[What you need to do]: Reproduce exactly the lines below from the one containing "Definition RuneSelf : Z := 0x80." through the one containing "Definition s4 : Z := 0x23.", including both, and nothing else.

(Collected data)
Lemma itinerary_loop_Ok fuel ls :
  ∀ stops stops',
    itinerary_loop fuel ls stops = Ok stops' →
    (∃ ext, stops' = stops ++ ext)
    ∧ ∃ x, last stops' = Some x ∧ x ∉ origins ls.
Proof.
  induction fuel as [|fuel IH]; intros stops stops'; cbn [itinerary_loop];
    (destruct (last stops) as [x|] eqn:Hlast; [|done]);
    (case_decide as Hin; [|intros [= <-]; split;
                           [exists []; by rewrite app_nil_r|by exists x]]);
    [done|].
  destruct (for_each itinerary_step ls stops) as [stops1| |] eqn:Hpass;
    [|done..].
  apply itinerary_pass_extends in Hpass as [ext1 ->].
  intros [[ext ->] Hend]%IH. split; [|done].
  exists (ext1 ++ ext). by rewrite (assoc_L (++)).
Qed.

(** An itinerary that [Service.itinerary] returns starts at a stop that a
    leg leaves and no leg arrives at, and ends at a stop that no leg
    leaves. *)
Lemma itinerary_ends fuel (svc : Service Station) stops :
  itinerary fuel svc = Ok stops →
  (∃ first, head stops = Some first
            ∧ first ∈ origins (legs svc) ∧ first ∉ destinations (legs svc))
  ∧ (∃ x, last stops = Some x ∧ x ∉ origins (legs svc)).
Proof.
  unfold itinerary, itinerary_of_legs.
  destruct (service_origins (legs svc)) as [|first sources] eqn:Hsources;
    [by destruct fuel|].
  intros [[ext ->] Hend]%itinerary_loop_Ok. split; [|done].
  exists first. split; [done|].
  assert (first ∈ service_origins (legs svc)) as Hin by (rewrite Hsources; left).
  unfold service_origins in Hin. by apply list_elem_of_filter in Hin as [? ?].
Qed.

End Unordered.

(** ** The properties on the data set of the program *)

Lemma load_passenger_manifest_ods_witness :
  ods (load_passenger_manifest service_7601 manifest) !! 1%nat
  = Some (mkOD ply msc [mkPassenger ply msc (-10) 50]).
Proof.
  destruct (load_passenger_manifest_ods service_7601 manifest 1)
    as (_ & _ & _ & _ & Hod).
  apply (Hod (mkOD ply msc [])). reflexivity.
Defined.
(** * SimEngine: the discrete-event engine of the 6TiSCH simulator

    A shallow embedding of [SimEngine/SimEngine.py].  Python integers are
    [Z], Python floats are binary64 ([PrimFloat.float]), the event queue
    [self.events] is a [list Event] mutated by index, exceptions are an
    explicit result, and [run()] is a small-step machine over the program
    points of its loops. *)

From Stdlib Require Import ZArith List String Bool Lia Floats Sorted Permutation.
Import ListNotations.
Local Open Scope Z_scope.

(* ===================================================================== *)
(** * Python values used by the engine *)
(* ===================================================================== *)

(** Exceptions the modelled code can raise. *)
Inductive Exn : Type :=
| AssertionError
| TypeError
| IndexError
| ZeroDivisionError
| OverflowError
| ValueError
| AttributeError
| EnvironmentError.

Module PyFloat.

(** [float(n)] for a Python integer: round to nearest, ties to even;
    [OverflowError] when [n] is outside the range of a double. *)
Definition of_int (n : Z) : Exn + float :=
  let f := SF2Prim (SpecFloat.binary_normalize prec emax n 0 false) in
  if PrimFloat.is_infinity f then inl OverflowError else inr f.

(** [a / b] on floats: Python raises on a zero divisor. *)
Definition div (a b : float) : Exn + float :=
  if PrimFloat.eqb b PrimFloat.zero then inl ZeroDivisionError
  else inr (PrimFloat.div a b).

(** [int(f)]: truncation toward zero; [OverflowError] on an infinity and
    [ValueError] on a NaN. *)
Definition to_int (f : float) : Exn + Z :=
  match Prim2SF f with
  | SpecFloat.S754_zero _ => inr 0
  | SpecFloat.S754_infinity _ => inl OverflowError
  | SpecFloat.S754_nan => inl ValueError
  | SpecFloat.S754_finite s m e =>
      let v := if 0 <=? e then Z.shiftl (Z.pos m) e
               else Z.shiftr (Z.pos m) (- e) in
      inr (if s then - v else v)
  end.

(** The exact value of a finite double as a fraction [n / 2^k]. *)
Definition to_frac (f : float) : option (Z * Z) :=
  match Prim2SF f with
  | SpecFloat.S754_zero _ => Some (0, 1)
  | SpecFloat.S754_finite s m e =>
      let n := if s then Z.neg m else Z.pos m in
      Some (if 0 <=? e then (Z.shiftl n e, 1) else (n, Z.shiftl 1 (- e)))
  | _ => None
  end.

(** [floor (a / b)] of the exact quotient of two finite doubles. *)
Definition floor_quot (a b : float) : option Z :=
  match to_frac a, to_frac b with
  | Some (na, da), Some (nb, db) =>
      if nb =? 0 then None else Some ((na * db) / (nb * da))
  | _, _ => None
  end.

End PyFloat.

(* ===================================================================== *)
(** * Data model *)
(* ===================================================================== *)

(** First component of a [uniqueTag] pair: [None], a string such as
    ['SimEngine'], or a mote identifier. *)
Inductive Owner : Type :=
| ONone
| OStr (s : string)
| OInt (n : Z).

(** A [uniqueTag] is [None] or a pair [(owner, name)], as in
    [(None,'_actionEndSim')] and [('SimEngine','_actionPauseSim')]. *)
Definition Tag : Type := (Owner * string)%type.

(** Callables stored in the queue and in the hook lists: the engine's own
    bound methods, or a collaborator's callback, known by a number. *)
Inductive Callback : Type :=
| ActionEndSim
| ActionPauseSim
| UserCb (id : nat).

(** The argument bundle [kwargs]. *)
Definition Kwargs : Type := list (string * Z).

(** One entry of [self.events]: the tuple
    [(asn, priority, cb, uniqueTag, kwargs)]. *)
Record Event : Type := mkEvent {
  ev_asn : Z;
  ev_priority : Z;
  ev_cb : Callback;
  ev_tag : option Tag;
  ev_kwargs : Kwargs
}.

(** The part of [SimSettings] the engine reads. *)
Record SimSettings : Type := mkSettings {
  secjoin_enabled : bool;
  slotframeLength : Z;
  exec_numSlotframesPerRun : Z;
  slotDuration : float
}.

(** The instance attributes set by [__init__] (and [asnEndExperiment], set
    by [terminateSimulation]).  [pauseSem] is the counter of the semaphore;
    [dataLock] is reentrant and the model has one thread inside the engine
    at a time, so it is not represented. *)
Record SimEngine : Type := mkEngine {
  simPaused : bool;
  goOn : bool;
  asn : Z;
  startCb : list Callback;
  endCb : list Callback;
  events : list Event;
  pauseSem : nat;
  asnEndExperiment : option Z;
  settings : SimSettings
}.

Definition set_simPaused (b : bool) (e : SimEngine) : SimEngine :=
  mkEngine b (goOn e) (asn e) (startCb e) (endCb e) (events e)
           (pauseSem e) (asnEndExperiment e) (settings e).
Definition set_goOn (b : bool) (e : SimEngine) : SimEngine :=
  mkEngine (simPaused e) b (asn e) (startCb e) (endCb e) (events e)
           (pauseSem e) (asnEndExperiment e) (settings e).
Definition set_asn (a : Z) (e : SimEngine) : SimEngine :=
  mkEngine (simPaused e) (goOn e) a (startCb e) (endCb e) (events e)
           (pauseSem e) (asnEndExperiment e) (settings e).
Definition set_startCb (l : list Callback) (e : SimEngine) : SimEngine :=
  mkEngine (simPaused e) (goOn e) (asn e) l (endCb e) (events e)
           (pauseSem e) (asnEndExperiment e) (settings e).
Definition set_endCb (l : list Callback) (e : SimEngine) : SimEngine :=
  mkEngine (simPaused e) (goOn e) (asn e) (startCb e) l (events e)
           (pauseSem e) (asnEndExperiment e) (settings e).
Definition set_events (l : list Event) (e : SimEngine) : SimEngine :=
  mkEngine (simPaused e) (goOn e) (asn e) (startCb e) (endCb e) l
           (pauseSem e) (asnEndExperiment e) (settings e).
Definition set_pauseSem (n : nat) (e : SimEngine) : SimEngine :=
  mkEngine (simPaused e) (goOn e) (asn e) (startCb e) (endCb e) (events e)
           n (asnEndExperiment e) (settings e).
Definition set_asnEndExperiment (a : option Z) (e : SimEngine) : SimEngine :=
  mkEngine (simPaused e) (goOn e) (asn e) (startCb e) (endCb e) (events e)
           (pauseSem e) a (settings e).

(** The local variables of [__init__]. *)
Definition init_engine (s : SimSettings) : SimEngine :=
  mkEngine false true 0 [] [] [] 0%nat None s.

---

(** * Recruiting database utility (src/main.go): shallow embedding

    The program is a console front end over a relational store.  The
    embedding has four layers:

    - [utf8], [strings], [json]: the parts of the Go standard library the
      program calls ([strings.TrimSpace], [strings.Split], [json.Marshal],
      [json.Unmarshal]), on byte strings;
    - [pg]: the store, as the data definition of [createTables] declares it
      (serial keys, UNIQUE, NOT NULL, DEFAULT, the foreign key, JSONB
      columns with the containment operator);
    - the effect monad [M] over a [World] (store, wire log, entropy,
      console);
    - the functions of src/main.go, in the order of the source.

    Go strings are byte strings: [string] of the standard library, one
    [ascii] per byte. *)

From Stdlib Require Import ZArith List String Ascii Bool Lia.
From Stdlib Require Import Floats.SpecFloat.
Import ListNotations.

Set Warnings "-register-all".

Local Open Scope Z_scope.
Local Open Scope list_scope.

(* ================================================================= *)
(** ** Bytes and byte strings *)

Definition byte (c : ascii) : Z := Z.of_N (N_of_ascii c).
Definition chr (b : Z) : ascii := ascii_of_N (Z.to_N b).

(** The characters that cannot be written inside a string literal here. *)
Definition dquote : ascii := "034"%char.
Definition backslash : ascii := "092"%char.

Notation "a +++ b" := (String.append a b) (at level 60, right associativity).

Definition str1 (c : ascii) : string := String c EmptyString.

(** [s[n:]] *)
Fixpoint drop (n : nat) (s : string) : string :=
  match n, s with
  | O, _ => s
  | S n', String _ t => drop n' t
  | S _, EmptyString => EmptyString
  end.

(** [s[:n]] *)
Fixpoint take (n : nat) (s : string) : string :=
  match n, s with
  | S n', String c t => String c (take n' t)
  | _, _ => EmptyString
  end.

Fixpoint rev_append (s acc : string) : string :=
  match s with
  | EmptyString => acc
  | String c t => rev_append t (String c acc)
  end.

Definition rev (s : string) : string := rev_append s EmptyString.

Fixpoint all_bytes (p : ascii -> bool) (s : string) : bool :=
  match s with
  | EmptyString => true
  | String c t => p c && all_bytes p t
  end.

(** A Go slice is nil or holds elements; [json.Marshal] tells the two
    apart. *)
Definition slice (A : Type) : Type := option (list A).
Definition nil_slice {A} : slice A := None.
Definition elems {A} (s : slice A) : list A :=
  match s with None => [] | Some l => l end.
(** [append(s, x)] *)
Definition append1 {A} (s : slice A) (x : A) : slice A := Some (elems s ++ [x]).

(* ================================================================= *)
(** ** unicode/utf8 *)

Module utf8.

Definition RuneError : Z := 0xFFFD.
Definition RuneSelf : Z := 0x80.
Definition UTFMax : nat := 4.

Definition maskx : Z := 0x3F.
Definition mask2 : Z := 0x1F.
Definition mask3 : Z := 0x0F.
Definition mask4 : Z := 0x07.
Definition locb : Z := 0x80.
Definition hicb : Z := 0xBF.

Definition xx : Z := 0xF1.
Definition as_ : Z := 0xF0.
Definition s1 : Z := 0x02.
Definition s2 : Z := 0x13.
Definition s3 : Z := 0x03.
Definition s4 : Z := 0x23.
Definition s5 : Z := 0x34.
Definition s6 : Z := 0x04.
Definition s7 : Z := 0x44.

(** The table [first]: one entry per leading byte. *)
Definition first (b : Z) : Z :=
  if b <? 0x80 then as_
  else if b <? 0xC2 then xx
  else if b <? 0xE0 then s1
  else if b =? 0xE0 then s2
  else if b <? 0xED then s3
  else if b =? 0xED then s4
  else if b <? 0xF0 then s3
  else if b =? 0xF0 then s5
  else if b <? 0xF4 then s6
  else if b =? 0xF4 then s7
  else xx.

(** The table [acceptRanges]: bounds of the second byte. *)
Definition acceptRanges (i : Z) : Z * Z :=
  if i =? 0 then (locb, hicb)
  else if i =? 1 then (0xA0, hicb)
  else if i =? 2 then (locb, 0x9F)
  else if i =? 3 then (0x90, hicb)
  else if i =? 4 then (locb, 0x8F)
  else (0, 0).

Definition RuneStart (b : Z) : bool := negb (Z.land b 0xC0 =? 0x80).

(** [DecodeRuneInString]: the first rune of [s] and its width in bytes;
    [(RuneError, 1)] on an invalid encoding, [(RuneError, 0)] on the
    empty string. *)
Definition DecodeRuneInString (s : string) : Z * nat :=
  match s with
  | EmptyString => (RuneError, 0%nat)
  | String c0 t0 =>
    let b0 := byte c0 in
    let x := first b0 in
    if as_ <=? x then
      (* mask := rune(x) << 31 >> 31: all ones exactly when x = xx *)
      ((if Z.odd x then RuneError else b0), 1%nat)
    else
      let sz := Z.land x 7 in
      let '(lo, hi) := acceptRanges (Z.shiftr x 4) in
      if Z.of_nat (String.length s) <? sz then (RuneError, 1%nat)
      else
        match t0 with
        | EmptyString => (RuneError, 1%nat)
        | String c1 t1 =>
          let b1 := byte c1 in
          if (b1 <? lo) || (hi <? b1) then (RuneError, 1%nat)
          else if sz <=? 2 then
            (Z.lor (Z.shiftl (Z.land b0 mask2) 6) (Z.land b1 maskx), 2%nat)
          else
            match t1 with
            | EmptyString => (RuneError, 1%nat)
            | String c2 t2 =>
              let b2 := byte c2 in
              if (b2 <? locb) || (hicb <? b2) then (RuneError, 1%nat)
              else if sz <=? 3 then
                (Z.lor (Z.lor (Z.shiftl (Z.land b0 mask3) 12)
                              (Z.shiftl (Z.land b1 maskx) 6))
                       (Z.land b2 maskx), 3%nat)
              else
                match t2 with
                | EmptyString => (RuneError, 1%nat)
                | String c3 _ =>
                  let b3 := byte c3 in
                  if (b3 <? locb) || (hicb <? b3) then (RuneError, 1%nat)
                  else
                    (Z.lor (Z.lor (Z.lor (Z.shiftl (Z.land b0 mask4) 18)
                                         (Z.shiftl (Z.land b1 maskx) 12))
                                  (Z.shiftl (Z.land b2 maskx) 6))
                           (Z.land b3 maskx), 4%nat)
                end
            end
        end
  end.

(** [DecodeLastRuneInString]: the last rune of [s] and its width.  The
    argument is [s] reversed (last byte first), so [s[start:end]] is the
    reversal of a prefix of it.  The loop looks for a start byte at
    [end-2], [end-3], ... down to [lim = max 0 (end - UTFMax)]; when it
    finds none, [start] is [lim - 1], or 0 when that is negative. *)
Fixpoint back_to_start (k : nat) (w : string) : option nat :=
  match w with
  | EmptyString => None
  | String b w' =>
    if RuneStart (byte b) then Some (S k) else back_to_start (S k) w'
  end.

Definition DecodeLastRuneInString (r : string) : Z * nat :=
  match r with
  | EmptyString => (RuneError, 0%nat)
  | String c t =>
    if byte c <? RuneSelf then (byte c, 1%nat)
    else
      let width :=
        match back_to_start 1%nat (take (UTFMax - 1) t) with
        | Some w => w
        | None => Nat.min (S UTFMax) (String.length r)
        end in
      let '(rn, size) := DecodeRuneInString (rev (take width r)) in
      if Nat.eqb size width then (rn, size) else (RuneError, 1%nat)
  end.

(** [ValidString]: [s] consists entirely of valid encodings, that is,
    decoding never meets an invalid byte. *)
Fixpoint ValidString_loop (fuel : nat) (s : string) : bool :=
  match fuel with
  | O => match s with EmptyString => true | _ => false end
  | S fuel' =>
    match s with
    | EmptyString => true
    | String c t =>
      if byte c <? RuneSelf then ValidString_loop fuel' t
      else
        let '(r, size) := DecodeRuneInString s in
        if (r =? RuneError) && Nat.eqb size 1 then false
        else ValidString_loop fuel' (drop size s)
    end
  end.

[Reply]:
Definition RuneSelf : Z := 0x80.
Definition UTFMax : nat := 4.

Definition maskx : Z := 0x3F.
Definition mask2 : Z := 0x1F.
Definition mask3 : Z := 0x0F.
Definition mask4 : Z := 0x07.
Definition locb : Z := 0x80.
Definition hicb : Z := 0xBF.

Definition xx : Z := 0xF1.
Definition as_ : Z := 0xF0.
Definition s1 : Z := 0x02.
Definition s2 : Z := 0x13.
Definition s3 : Z := 0x03.
Definition s4 : Z := 0x23.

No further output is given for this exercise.